:: What this task involves ::
Using the records that appear below, write out exactly the lines from the one with "- [Nodeversion]: [src/nodeversion.hh], the" through the one with "- [Find]: the", keeping both end lines.
□ □ □ □ □
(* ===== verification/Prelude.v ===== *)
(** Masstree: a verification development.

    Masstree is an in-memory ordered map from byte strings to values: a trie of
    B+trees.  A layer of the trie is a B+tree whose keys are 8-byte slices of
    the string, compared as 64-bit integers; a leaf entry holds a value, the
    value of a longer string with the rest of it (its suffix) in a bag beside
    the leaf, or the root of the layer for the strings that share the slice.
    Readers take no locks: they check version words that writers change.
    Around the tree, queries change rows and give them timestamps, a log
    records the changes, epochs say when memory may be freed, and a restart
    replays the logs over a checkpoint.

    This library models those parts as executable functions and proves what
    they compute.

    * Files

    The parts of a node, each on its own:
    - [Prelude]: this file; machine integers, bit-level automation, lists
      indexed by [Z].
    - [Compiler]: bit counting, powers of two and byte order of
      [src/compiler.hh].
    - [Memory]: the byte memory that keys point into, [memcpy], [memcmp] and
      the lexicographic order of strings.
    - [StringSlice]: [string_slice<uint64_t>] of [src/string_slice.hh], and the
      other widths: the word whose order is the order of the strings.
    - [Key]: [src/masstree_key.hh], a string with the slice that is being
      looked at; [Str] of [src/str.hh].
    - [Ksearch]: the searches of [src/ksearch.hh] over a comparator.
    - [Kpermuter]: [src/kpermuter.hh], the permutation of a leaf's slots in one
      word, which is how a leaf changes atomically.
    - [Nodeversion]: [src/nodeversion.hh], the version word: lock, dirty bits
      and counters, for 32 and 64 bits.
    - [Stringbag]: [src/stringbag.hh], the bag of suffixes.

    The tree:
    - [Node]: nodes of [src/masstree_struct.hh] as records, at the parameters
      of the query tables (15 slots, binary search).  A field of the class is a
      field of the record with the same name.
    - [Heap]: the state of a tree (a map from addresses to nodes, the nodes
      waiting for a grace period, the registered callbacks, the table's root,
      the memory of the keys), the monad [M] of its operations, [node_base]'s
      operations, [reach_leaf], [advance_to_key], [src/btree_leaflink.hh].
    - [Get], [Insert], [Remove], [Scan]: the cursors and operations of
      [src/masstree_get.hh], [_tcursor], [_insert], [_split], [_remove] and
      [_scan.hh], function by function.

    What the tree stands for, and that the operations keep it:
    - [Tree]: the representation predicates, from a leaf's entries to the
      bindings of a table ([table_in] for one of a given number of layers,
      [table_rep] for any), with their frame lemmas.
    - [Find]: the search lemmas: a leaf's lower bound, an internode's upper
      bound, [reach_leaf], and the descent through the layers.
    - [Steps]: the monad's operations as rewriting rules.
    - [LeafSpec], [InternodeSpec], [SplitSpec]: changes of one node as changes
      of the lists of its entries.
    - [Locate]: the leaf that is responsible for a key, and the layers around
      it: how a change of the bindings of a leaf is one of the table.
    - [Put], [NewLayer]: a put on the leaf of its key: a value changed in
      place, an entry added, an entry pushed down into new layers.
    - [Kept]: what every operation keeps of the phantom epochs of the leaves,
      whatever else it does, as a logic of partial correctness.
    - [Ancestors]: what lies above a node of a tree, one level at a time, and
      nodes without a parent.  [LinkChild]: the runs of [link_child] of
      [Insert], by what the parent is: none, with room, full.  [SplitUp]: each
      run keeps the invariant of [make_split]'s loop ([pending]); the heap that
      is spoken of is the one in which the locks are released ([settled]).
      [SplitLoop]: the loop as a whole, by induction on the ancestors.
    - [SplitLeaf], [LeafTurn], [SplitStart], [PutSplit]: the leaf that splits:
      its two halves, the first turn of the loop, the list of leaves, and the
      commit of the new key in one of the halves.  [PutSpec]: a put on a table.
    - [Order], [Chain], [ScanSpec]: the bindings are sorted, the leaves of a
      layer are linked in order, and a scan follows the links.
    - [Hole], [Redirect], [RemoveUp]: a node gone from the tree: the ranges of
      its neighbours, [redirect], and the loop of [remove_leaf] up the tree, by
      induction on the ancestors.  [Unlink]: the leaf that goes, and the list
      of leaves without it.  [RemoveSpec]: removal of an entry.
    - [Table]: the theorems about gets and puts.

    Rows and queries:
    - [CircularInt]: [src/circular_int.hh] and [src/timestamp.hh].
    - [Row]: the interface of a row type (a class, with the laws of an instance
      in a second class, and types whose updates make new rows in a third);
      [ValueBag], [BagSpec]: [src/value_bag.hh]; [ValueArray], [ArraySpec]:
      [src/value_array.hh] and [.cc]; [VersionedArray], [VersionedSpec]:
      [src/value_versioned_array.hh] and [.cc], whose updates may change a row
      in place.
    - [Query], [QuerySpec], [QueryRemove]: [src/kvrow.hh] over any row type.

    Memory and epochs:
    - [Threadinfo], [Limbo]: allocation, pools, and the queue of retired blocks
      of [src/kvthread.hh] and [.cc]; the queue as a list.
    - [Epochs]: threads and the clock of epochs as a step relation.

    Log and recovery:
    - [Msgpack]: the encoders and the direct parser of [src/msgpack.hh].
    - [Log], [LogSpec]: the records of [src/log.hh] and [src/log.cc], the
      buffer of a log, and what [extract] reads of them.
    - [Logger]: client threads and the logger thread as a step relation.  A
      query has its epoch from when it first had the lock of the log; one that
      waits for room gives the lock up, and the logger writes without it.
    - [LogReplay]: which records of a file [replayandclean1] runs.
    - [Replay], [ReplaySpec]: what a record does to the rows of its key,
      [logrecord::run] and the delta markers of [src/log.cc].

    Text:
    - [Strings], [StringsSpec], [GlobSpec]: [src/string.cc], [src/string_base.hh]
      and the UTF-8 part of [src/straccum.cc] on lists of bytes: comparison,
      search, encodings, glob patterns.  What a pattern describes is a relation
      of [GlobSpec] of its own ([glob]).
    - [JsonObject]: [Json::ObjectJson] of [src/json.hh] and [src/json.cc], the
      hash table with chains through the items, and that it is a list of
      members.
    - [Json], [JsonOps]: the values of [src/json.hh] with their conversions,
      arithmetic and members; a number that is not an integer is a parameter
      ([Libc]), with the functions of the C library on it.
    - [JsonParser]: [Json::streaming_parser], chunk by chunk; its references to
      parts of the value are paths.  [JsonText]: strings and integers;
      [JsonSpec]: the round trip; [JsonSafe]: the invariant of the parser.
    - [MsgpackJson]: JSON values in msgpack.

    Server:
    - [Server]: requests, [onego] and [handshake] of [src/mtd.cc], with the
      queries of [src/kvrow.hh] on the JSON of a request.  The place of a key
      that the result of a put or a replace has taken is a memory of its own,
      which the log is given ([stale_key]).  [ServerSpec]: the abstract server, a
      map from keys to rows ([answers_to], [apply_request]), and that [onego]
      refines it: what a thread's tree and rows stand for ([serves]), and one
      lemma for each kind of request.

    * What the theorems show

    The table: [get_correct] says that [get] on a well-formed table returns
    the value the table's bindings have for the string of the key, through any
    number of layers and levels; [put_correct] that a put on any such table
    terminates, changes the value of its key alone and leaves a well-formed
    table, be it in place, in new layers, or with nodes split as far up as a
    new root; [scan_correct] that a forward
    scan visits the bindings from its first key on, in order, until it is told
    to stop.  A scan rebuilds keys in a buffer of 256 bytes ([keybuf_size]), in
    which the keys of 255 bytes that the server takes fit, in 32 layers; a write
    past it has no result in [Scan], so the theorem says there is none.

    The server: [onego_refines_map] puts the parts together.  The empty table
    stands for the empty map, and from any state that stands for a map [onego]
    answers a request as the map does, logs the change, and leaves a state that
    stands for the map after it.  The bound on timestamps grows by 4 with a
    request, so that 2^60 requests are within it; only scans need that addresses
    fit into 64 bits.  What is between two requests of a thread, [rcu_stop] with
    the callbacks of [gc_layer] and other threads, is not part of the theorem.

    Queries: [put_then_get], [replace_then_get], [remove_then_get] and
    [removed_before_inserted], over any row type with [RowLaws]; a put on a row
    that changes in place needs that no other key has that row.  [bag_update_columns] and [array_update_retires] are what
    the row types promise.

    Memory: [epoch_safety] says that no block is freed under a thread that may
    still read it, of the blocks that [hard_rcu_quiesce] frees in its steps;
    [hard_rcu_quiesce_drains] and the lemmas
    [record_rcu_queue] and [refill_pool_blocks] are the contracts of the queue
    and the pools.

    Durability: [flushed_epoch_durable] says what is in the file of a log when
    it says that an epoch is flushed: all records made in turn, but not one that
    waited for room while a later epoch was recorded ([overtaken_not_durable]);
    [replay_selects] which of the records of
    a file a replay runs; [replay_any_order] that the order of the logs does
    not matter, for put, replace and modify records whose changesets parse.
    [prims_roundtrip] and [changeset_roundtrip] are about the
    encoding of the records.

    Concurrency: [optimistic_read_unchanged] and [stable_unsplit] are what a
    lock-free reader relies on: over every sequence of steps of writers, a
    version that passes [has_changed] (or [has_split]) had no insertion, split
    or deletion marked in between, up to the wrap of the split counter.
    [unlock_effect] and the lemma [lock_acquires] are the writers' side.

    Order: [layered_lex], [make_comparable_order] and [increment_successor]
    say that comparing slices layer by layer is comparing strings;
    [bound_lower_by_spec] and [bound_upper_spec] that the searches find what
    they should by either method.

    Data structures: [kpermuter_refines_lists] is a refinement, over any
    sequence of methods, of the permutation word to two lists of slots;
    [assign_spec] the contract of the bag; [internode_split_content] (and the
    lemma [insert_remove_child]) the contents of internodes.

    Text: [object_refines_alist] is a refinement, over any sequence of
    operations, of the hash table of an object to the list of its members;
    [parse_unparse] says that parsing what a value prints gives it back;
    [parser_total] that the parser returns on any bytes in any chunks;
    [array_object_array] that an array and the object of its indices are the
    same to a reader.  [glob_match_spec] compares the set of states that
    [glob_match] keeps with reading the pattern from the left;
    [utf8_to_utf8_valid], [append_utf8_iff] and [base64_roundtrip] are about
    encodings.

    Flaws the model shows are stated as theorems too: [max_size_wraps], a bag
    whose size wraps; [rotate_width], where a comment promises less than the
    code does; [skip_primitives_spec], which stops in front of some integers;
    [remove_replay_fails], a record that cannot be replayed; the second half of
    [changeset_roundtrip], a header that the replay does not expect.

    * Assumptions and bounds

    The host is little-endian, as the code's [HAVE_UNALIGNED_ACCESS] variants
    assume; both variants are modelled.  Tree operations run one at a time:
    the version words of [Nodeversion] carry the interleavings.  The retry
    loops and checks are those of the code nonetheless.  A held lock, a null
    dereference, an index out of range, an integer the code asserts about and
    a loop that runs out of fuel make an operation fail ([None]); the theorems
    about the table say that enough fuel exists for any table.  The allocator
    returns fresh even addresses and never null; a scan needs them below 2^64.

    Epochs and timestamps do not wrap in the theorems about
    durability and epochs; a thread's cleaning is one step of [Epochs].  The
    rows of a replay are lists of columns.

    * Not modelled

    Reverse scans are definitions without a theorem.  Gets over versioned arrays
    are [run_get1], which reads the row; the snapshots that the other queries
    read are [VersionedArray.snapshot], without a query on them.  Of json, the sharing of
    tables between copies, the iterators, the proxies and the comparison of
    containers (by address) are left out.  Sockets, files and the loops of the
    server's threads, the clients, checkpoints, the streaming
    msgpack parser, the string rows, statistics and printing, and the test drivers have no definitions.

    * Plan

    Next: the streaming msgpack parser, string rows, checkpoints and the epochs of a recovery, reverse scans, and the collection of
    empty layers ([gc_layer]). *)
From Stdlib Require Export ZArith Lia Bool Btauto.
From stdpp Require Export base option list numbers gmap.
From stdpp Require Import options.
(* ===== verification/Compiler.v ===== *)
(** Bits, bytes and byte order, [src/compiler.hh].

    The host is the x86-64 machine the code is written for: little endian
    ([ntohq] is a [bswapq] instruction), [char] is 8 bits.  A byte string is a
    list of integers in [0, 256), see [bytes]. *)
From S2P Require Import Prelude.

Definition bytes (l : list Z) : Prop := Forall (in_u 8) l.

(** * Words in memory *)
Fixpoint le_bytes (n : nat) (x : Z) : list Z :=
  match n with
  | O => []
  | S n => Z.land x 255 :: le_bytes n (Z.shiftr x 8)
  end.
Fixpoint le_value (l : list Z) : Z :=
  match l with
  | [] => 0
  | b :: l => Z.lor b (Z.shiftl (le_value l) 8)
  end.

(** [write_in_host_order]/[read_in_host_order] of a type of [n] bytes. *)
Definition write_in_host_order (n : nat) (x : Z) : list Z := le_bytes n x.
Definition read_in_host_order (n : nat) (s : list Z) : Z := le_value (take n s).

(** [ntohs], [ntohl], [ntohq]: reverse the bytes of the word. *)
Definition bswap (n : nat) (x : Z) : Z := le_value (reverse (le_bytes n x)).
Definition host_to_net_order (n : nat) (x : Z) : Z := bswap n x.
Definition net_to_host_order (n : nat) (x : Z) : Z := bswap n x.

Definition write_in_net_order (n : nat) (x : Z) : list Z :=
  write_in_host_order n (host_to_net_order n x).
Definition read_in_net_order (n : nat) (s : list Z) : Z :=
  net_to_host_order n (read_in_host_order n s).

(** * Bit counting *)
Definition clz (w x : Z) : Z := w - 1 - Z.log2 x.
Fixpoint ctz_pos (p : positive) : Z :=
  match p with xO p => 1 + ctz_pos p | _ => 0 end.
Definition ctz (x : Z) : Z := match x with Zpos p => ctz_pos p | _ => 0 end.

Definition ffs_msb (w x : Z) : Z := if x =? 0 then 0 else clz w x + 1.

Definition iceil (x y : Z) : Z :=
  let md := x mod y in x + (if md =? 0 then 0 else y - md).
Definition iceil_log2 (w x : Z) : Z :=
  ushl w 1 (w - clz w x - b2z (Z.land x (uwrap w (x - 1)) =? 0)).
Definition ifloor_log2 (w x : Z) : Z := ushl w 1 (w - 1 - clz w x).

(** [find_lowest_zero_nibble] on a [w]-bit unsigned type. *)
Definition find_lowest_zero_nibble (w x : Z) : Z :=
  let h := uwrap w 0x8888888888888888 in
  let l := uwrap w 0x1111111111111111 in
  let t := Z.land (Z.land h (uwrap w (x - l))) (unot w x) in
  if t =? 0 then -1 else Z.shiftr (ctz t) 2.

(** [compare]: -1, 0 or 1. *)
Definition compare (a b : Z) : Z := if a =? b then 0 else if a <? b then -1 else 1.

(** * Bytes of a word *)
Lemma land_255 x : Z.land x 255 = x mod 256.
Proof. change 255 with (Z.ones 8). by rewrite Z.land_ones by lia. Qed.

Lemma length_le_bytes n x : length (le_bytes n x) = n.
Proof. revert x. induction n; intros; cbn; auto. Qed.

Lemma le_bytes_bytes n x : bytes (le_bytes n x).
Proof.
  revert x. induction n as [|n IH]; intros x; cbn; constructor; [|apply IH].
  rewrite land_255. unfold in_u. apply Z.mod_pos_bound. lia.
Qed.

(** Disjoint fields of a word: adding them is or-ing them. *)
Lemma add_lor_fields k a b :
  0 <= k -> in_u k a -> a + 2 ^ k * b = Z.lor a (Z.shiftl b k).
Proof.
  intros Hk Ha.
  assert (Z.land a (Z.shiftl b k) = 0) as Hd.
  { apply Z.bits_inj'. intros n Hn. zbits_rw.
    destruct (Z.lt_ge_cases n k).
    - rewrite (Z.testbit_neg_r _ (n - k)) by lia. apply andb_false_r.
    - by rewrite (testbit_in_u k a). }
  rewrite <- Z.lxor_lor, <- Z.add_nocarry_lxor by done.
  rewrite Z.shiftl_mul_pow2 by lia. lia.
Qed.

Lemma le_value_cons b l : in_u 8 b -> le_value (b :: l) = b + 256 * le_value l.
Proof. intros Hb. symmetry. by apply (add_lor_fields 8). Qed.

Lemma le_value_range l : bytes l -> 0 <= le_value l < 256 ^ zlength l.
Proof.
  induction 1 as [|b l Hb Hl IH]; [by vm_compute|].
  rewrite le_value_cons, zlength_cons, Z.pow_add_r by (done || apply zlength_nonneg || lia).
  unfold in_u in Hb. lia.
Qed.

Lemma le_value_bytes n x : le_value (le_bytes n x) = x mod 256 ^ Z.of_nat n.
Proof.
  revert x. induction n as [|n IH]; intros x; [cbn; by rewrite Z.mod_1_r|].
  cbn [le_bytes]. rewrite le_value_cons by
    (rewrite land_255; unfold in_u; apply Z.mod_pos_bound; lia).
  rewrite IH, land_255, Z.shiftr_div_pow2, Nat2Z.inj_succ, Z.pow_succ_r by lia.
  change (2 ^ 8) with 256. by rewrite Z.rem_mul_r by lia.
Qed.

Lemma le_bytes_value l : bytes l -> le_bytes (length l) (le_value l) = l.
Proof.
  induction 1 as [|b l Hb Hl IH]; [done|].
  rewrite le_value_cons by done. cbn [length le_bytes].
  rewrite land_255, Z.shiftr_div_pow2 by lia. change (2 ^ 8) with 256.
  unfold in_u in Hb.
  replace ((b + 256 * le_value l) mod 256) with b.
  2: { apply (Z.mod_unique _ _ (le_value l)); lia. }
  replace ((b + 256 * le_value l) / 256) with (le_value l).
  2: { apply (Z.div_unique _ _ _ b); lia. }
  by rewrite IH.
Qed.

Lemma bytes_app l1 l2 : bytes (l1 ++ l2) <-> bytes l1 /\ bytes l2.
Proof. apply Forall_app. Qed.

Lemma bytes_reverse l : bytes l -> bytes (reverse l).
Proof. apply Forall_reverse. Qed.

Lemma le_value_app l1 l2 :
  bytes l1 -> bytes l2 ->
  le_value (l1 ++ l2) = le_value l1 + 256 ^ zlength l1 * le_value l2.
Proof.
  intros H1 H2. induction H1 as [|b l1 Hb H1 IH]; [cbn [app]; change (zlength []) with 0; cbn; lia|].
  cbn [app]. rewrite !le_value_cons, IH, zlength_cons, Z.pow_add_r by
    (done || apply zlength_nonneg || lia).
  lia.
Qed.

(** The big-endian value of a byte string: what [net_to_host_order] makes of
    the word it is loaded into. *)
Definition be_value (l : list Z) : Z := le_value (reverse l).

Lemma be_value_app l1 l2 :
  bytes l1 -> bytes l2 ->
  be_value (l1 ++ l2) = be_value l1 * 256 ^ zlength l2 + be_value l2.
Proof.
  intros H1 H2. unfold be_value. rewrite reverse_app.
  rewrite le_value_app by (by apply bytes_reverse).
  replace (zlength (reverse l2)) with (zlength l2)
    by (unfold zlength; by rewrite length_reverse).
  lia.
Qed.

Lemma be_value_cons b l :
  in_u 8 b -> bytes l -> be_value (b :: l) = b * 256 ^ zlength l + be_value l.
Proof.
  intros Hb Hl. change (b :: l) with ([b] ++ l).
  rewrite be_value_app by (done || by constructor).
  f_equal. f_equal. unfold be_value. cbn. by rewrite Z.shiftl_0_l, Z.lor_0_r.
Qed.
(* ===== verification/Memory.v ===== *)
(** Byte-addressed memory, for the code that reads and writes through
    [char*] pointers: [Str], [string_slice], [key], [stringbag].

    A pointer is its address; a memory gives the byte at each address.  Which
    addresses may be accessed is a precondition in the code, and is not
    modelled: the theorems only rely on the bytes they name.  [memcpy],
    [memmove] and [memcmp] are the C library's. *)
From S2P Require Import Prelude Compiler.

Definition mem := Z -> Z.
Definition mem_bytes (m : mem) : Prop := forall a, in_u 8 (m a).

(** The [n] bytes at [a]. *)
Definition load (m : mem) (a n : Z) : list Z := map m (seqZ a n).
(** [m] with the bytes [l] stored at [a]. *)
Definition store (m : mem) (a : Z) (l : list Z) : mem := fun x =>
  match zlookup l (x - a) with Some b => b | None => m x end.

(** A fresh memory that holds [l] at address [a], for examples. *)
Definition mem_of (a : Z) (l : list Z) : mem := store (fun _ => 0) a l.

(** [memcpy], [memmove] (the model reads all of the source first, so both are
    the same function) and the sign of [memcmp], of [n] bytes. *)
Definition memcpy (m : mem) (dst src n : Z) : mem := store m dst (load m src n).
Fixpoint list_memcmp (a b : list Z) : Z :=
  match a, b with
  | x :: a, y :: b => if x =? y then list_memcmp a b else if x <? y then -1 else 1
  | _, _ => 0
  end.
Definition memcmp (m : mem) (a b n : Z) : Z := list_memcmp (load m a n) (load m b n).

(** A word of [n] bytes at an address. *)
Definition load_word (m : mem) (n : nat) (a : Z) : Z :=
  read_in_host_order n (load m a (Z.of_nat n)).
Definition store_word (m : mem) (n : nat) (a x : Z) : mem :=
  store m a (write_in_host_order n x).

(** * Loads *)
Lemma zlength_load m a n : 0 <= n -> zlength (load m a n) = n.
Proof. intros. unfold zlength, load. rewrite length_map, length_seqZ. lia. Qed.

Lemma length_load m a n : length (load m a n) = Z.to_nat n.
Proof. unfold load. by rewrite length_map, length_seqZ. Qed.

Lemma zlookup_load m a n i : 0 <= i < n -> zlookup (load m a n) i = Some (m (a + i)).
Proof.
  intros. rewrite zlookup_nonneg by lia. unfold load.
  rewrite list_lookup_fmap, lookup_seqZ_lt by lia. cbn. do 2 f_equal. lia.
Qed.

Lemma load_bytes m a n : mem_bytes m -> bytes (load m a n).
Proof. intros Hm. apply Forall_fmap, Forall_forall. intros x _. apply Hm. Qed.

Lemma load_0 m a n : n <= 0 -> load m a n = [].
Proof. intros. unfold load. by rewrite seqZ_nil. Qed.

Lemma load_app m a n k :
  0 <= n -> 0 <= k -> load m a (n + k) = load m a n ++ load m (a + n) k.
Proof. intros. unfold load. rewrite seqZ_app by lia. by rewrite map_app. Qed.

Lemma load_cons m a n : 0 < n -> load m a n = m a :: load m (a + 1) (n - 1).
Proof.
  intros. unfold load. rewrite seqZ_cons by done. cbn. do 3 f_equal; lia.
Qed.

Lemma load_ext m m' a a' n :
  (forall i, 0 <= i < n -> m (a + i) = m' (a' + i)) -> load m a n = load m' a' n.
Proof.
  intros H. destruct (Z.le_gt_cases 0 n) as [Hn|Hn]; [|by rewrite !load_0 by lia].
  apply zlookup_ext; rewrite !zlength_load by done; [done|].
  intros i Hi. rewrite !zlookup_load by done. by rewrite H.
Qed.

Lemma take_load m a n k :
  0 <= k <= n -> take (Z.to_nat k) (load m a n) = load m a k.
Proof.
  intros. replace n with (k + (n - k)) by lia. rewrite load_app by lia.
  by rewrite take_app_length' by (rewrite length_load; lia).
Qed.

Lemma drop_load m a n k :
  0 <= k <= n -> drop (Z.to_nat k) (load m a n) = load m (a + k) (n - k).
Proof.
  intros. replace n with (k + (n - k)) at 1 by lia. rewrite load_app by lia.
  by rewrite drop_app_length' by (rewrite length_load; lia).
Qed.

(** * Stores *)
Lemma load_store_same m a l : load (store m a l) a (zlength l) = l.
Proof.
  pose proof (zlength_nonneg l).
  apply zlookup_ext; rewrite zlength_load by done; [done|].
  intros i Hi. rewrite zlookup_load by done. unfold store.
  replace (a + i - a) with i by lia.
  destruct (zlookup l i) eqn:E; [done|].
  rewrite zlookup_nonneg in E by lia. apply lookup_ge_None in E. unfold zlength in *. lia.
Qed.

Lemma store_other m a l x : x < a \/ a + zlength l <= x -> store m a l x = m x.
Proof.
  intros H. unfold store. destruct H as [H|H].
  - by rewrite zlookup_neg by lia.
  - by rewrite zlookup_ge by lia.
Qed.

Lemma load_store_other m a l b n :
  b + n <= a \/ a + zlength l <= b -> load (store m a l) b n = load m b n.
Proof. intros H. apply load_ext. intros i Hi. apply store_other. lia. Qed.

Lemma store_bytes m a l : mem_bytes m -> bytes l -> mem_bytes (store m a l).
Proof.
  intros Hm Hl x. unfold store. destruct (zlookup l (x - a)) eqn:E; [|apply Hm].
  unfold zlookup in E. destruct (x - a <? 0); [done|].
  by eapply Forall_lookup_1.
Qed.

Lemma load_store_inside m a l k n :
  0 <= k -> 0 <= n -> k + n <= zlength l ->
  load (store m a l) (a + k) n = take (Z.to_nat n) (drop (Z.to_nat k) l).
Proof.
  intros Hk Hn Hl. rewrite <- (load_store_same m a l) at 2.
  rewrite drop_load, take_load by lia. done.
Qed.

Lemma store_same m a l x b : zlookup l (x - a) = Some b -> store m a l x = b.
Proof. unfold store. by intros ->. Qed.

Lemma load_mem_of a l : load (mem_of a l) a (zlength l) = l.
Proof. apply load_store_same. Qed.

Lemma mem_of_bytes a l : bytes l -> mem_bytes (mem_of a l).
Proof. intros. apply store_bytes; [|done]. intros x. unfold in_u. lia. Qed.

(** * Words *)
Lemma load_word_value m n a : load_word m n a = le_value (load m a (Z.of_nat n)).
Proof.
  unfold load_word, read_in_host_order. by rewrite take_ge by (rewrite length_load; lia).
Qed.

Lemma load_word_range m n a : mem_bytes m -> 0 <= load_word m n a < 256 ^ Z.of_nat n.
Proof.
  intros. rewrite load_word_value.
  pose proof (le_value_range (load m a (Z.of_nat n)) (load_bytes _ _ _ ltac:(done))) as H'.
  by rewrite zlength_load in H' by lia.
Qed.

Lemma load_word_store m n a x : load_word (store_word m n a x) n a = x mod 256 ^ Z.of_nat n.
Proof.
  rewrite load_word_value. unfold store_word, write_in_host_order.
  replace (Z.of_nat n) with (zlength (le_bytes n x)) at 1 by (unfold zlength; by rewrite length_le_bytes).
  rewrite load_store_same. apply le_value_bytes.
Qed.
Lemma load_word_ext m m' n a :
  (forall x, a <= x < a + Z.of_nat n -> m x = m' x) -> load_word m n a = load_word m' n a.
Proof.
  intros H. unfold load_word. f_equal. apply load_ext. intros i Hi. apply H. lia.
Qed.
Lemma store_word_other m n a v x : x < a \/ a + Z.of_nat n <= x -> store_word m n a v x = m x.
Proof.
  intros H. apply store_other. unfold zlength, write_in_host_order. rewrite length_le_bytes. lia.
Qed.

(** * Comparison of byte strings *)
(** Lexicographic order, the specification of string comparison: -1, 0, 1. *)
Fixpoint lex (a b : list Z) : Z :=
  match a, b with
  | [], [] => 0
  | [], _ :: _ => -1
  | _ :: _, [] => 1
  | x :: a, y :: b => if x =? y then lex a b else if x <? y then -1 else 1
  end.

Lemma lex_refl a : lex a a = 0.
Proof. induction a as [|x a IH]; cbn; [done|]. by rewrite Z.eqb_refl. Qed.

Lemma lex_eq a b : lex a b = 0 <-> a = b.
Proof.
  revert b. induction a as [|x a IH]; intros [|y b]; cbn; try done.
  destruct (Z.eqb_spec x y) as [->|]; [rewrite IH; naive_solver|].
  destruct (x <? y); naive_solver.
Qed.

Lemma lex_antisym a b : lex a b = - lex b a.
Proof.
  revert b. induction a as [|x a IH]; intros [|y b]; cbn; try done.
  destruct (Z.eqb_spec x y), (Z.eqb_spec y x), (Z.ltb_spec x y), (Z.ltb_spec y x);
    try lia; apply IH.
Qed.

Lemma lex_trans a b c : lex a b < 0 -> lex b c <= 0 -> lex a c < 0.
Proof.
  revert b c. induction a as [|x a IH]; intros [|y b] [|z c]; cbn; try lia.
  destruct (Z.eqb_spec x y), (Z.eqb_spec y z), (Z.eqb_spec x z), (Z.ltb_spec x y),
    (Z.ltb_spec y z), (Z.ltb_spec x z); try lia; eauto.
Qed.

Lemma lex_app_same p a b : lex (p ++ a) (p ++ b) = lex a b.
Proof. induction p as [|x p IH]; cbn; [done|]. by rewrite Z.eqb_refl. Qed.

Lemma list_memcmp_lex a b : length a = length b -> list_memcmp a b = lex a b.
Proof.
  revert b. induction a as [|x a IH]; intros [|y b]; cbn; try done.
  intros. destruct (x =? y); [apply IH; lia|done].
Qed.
□ □ □ □ □
:: Exercise solution ::
    - [Nodeversion]: [src/nodeversion.hh], the version word: lock, dirty bits
      and counters, for 32 and 64 bits.
    - [Stringbag]: [src/stringbag.hh], the bag of suffixes.

    The tree:
    - [Node]: nodes of [src/masstree_struct.hh] as records, at the parameters
      of the query tables (15 slots, binary search).  A field of the class is a
      field of the record with the same name.
    - [Heap]: the state of a tree (a map from addresses to nodes, the nodes
      waiting for a grace period, the registered callbacks, the table's root,
      the memory of the keys), the monad [M] of its operations, [node_base]'s
      operations, [reach_leaf], [advance_to_key], [src/btree_leaflink.hh].
    - [Get], [Insert], [Remove], [Scan]: the cursors and operations of
      [src/masstree_get.hh], [_tcursor], [_insert], [_split], [_remove] and
      [_scan.hh], function by function.

    What the tree stands for, and that the operations keep it:
    - [Tree]: the representation predicates, from a leaf's entries to the
      bindings of a table ([table_in] for one of a given number of layers,
      [table_rep] for any), with their frame lemmas.
    - [Find]: the search lemmas: a leaf's lower bound, an internode's upper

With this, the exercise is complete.